- _AIM OF THE EXERCISE_:
Count up the lines below that hold "Catalogs", then give that count by itself.

Saved data entries:
Definition requireTriggerSet (c : Catalog) (spec : TriggerSetSpec) : result apierror unit :=
  let found := ca_TriggerCount c (ss_tableName spec) in
  unless (negb (found =? ss_triggerCount spec))
    (ss_tableName spec +:+ " non-internal trigger set has " +:+ itoa found +:+ " triggers; expected exactly "
     +:+ itoa (ss_triggerCount spec)).

Definition requireTimestampGuardsInTx (s : tsdb) : result apierror unit :=
  for_each (requireTimestampGuardInTx (Catalogs s)) GuardSpecs ≫= λ _,
  for_each (requireTriggerSet (Catalogs s)) BusinessTriggerSetSpecs.
End guards.

(** ** The state of the migration *)

Definition count_mod (n : Z) : Z := n mod 2 ^ 64.

Definition readTimestampExpandStateInTx (s : tsdb) : result apierror ExpandState :=
  match Expand s with
  | [x] =>
      if negb (xs_SourceVersion x =? 137) || negb (xs_RawCellCount x =? count_mod (5 * xs_ExecutionCount x + xs_EventCount x))
      then fail "expand state counts/source version are invalid" else
      let kind := xs_TransitionKind x in
      if bool_decide (kind = "ZERO_HISTORY") then
        if negb (xs_ExecutionCount x =? 0) || negb (xs_EventCount x =? 0) || negb (xs_RawCellCount x =? 0)
        then fail "expand state ZERO_HISTORY counts are invalid" else Ok x
      else if bool_decide (kind = "MANIFEST_REQUIRED") then
        if (xs_ExecutionCount x =? 0) && (xs_EventCount x =? 0) then fail "expand state MANIFEST_REQUIRED counts are invalid" else Ok x
      else fail ("expand state transition kind " +:+ quote kind +:+ " is unsupported")
  | [] => fail "expand state must contain exactly one row: no rows in result set"
  | _ => fail "expand state must contain exactly one row: too many rows in result set"
  end.

Definition requireRootManifestMatchesExpandState (m : Manifest) (x : ExpandState) : result apierror unit :=
  unless (negb (bool_decide (xs_TransitionKind x = "MANIFEST_REQUIRED"))) "first manifest requires MANIFEST_REQUIRED expand state" ≫= λ _,
  unless (negb (man_ExecutionCount m =? xs_ExecutionCount x) || negb (man_EventCount m =? xs_EventCount x)
          || negb (man_RawCellCount m =? xs_RawCellCount x)) "first manifest counts differ from migration-138 transition counts" ≫= λ _,
  text_result "first manifest snapshot end: " (ParseInstant (man_SnapshotEndedAt m)) ≫= λ ended,
  unless (xs_TransitionedAt x <? ended) "first manifest snapshot must end at or before migration-138 transition".

(** ** The cells of the tables *)

Definition raw_text (v : option Z) : option string := format_wall <$> v.
Definition instant_text (v : option Z) : option string := FormatInstant <$> v.

(** [currentExternalExecutionTimestampCell] *)
Record CurrentCell := {
  cu_SourceTable : string; cu_SourceRowID : uuid; cu_SourceColumn : string; cu_ColumnOrdinal : Z;
  cu_RawValue : option string; cu_InstantValue : option string; cu_RowCreatedInstant : option string }.
(** [externalExecutionTimestampDeletionTombstone] *)
Record Tombstone := {
  tm_Cell : CurrentCell; tm_DeletionOperationID : uuid; tm_DeletionReason : string; tm_DeletedAt : string }.

(** The columns of a row, with their ordinals. *)
Definition execution_columns (x : ExecutionTimes) : list (string * Z * pair) :=
  [("created_at", 1, et_CreatedAt x); ("updated_at", 2, et_UpdatedAt x); ("started_at", 3, et_StartedAt x);
   ("completed_at", 4, et_CompletedAt x); ("callback_deadline_at", 5, et_CallbackDeadlineAt x)].
Definition cell_of (table : string) (id : uuid) (created : option Z) (c : string * Z * pair) : CurrentCell :=
  {| cu_SourceTable := table; cu_SourceRowID := id; cu_SourceColumn := c.1.1; cu_ColumnOrdinal := c.1.2;
     cu_RawValue := raw_text (p_raw c.2); cu_InstantValue := instant_text (p_instant c.2);
     cu_RowCreatedInstant := instant_text created |}.
Definition execution_current (x : ExecutionTimes) : list CurrentCell :=
  cell_of "externalexecution" (et_ID x) (p_instant (et_CreatedAt x)) <$> execution_columns x.
Definition event_current (x : EventTimes) : CurrentCell :=
  cell_of "externalexecutionevent" (ev_ID x) (p_instant (ev_CreatedAt x)) ("created_at", 6, ev_CreatedAt x).

(** [ORDER BY source_table, source_row_id, column_ordinal] *)
Definition row_order (x y : string * uuid * Z) : bool :=
  if negb (bool_decide (x.1.1 = y.1.1)) then string_less x.1.1 y.1.1 else
  if negb (bool_decide (x.1.2 = y.1.2)) then string_less (uuid_raw x.1.2) (uuid_raw y.1.2) else (x.2 <? y.2).
Definition order_rows {A} (key : A -> string * uuid * Z) (l : list A) : list A := stable_sort (λ x y, row_order (key x) (key y)) l.
Definition current_order (c : CurrentCell) : string * uuid * Z := (cu_SourceTable c, cu_SourceRowID c, cu_ColumnOrdinal c).

(** [currentExternalExecutionTimestampCellsSQL] *)
Definition readCurrentTimestampCellsInTx (s : tsdb) : list CurrentCell :=
  order_rows current_order ((Executions s ≫= execution_current) ++ (event_current <$> Events s)).

(** [externalExecutionTimestampDeletionTombstonesSQL] *)
Definition tombstone_of (t : TombstoneRow) : Tombstone :=
  {| tm_Cell := {| cu_SourceTable := tr_SourceTable t; cu_SourceRowID := tr_SourceRowID t; cu_SourceColumn := tr_SourceColumn t;
                   cu_ColumnOrdinal := tr_ColumnOrdinal t; cu_RawValue := raw_text (tr_RawValue t);
                   cu_InstantValue := instant_text (tr_InstantValue t); cu_RowCreatedInstant := instant_text (tr_RowCreatedInstant t) |};
     tm_DeletionOperationID := tr_DeletionOperationID t; tm_DeletionReason := tr_DeletionReason t;
     tm_DeletedAt := FormatInstant (tr_DeletedAt t) |}.
Definition readTimestampDeletionTombstonesInTx (s : tsdb) : list Tombstone :=
  tombstone_of <$> order_rows (λ t, (tr_SourceTable t, tr_SourceRowID t, tr_ColumnOrdinal t)) (Tombstones s).

(** [externalExecutionTimestampRawCellsSQL] *)
Definition raw_row (c : CurrentCell) : RawCell :=
  {| cell_SourceTable := cu_SourceTable c; cell_SourceRowID := cu_SourceRowID c; cell_SourceColumn := cu_SourceColumn c;
     cell_ColumnOrdinal := cu_ColumnOrdinal c mod 256; cell_RawValue := cu_RawValue c; cell_RawCellChecksum := "" |}.
Definition readRawRows (s : tsdb) : list RawCell := raw_row <$> readCurrentTimestampCellsInTx s.

Definition timestampCellKey (table : string) (rowID : uuid) (column : string) (ordinal : Z) : string :=
  table +:+ "/" +:+ uuid_string rowID +:+ "/" +:+ column +:+ "/" +:+ itoa ordinal.
Definition raw_cell_key (c : RawCell) : string :=
  timestampCellKey (cell_SourceTable c) (cell_SourceRowID c) (cell_SourceColumn c) (cell_ColumnOrdinal c).
Definition decision_key (c : CellDecision) : string := raw_cell_key (dec_Raw c).
(** [uint8(cell.ColumnOrdinal)] *)
Definition current_key (c : CurrentCell) : string :=
  timestampCellKey (cu_SourceTable c) (cu_SourceRowID c) (cu_SourceColumn c) (cu_ColumnOrdinal c mod 256).

(** A Go map of values under their keys: the last one stays. *)
Definition keyed {A} (key : A -> string) (l : list A) : gmap string A := foldl (λ m x, <[key x := x]> m) ∅ l.

(** ** Inspection *)

(** The two readings of the clock, [uuid.New()] and [buildconfig.Version()]. *)
Record InspectEnv := { in_StartedAt : Z; in_EndedAt : Z; in_ID : uuid; in_Version : string }.

(** A slice with a map of what it has. *)
Definition add_seen (l : list uuid) (u : uuid) : list uuid := if contains l u then l else l ++ [u].
Definition source_ids (table : string) (cells : list RawCell) : list uuid :=
  foldl (λ l c, if bool_decide (cell_SourceTable c = table) then add_seen l (cell_SourceRowID c) else l) [] cells.

Definition undecided (raw : RawCell) : CellDecision :=
  {| dec_Raw := raw; dec_Decision := if bool_decide (cell_RawValue raw = None) then DecisionNull else DecisionUnresolved;
     dec_SourceZone := ""; dec_SourceOffsetSeconds := None; dec_ConvertedValue := None; dec_EvidenceReference := "";
     dec_EvidenceChecksum := ""; dec_ApprovingIdentity := ""; dec_ConversionExpressionVersion := ConversionExpressionVersion |}.

Definition populated_count (cells : list RawCell) : Z :=
  Z.of_nat (length (List.filter (λ c, negb (bool_decide (cell_RawValue c = None))) cells)).

Definition with_raw_checksum (sum : string) (c : RawCell) : RawCell :=
  {| cell_SourceTable := cell_SourceTable c; cell_SourceRowID := cell_SourceRowID c; cell_SourceColumn := cell_SourceColumn c;
     cell_ColumnOrdinal := cell_ColumnOrdinal c; cell_RawValue := cell_RawValue c; cell_RawCellChecksum := sum |}.

Section inspection.
Context `{Crypto}.

Definition inspect_row (c : RawCell) : result apierror RawCell :=
  text_result "" (ComputeRawCellChecksum c) ≫= λ sum,
  if known_table (cell_SourceTable c) then Ok (with_raw_checksum sum c)
  else fail ("unexpected timestamp source table " +:+ quote (cell_SourceTable c)).
Fixpoint inspect_rows (l : list RawCell) : result apierror (list RawCell) :=
  match l with [] => Ok [] | c :: l => inspect_row c ≫= λ c, inspect_rows l ≫= λ l, Ok (c :: l) end.

Definition draft_manifest (env : InspectEnv) (version : Z) (cells : list RawCell) (executions events : list uuid)
    (rawSet identity : string) : Manifest :=
  {| man_ID := in_ID env; man_SupersedesManifestID := None; man_DatabaseIdentityChecksum := identity;
     man_SourceSchemaVersion := version; man_SnapshotStartedAt := FormatInstant (in_StartedAt env);
     man_SnapshotEndedAt := FormatInstant (in_EndedAt env); man_ExecutionCount := Z.of_nat (length executions);
     man_EventCount := Z.of_nat (length events); man_RawCellCount := Z.of_nat (length cells);
     man_PopulatedCellCount := populated_count cells; man_RawCellChecksum := rawSet; man_EvidenceBundleReference := "";
     man_EvidenceBundleChecksum := ""; man_ToolVersion := in_Version env;
     man_ConversionExpressionVersion := ConversionExpressionVersion; man_AuthorIdentity := ""; man_ReviewerIdentity := "";
     man_ApprovedAt := ""; man_TargetReleaseCommit := ""; man_TargetImageDigest := ""; man_State := StateDraft;
     man_DecisionContentChecksum := ""; man_Cells := undecided <$> cells |}.

Definition inspectTimestampsInTx (env : InspectEnv) (s : tsdb) : result apierror Manifest :=
  readTimestampSchemaContractInTx s ≫= λ contract,
  inspect_rows (readRawRows s) ≫= λ cells : list RawCell,
  let executions := source_ids "externalexecution" cells in
  let events := source_ids "externalexecutionevent" cells in
  text_result "" (ComputeRawSetChecksum cells) ≫= λ rawSet,
  text_result "" (ComputeDatabaseIdentityChecksum (sc_IdentitySourceVersion contract) executions events
    (Z.of_nat (length cells)) rawSet) ≫= λ identity,
  let m := draft_manifest env (sc_IdentitySourceVersion contract) cells executions events rawSet identity in
  text_result "" (ComputeDecisionContentChecksum m) ≫= λ sum, Ok (with_cells (man_Cells m) sum m).

(** [RunReadOnlyTxRR]: one snapshot of the state, which stays. *)
Definition InspectExternalExecutionTimestamps (env : InspectEnv) : ttx Manifest := squery (inspectTimestampsInTx env).
End inspection.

- _EXERCISE OUTPUT_:
2